## What you need to do
Your answer must consist of exactly the lines below, starting with the line with "b_kernel : kernel;" and going on through the line with "Definition set_memblock mb", and nothing else.
--
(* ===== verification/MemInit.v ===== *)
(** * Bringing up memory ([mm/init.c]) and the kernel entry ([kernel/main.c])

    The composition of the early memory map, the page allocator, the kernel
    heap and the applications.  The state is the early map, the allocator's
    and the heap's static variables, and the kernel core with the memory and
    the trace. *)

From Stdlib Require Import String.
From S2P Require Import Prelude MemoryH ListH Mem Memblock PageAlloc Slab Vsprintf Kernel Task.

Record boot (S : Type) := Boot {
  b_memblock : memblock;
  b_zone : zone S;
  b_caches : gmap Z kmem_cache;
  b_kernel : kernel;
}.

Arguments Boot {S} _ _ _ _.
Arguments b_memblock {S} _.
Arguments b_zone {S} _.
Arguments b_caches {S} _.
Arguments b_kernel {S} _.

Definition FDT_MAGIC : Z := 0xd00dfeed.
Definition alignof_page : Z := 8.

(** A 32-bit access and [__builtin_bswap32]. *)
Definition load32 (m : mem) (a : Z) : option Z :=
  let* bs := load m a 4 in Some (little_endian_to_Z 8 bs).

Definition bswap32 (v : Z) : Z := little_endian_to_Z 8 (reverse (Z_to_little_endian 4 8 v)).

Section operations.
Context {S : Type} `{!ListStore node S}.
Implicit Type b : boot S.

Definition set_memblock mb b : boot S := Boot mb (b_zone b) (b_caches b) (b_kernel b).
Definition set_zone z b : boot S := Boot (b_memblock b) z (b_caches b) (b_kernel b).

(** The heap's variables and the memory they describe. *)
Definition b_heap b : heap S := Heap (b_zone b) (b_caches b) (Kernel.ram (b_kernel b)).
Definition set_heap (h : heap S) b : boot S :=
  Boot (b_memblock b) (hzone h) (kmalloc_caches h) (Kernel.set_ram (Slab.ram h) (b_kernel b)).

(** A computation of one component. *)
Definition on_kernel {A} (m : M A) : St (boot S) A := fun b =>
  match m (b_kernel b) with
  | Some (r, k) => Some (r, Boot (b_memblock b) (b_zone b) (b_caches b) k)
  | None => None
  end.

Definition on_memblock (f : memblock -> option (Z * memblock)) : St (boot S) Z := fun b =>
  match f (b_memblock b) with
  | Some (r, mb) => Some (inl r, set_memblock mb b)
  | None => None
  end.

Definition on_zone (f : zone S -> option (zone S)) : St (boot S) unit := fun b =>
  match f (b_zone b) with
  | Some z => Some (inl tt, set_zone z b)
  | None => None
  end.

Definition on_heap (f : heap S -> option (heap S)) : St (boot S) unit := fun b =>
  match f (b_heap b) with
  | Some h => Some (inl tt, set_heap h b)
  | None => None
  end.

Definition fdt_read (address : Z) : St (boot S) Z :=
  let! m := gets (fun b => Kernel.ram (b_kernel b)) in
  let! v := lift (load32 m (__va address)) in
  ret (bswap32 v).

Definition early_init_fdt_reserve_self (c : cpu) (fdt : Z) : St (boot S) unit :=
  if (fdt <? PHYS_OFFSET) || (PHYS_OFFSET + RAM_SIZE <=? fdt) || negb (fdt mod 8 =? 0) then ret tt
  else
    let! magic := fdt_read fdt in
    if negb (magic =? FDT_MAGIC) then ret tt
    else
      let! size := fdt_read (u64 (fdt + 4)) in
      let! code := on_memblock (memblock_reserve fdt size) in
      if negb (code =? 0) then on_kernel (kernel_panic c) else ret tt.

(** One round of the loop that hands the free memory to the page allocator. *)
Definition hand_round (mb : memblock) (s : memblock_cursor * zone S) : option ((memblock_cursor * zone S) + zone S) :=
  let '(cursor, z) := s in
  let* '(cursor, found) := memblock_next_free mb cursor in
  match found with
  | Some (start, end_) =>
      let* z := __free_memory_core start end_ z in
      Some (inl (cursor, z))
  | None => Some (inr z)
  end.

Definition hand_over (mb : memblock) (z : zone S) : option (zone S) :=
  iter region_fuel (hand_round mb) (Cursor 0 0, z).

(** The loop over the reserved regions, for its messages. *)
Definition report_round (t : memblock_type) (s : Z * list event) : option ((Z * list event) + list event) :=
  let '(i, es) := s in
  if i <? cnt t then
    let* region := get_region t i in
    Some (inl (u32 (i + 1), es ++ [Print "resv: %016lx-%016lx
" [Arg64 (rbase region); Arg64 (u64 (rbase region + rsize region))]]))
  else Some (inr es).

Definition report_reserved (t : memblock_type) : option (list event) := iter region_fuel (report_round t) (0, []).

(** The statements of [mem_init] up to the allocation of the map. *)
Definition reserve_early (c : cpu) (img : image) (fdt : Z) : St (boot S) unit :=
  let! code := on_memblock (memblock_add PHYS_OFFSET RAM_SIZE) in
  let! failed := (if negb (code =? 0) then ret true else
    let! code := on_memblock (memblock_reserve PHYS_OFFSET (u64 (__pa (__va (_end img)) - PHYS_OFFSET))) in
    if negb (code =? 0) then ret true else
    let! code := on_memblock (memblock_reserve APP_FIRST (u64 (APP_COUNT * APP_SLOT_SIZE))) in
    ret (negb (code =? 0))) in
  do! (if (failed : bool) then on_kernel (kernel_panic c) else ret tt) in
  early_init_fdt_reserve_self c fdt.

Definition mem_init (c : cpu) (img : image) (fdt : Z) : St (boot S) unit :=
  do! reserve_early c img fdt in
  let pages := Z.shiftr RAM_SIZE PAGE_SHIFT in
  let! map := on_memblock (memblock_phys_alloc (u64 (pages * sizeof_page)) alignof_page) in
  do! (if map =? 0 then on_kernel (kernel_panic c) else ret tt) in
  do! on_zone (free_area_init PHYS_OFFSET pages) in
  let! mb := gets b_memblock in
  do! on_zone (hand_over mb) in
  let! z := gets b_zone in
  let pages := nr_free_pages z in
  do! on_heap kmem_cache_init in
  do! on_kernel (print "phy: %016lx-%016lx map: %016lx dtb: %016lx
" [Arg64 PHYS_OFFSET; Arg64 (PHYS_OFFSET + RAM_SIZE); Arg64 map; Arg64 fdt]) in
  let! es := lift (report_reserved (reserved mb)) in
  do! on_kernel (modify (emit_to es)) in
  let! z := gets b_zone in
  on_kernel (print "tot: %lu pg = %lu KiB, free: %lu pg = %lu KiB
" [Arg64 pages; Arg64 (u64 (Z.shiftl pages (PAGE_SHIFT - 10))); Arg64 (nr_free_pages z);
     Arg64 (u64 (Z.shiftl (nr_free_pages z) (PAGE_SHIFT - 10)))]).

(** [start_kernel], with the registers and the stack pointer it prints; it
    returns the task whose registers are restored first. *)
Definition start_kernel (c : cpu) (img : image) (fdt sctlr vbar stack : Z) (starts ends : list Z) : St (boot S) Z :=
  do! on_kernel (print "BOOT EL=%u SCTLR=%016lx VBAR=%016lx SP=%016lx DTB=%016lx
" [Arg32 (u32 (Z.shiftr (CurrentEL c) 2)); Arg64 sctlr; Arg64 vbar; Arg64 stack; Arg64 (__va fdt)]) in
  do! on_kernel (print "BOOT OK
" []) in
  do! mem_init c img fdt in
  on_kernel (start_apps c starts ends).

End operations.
--
## Answer section
  b_kernel : kernel;
}.

Arguments Boot {S} _ _ _ _.
Arguments b_memblock {S} _.
Arguments b_zone {S} _.
Arguments b_caches {S} _.
Arguments b_kernel {S} _.

Definition FDT_MAGIC : Z := 0xd00dfeed.
Definition alignof_page : Z := 8.

(** A 32-bit access and [__builtin_bswap32]. *)
Definition load32 (m : mem) (a : Z) : option Z :=
  let* bs := load m a 4 in Some (little_endian_to_Z 8 bs).

Definition bswap32 (v : Z) : Z := little_endian_to_Z 8 (reverse (Z_to_little_endian 4 8 v)).

Section operations.
Context {S : Type} `{!ListStore node S}.
Implicit Type b : boot S.

Definition set_memblock mb b : boot S := Boot mb (b_zone b) (b_caches b) (b_kernel b).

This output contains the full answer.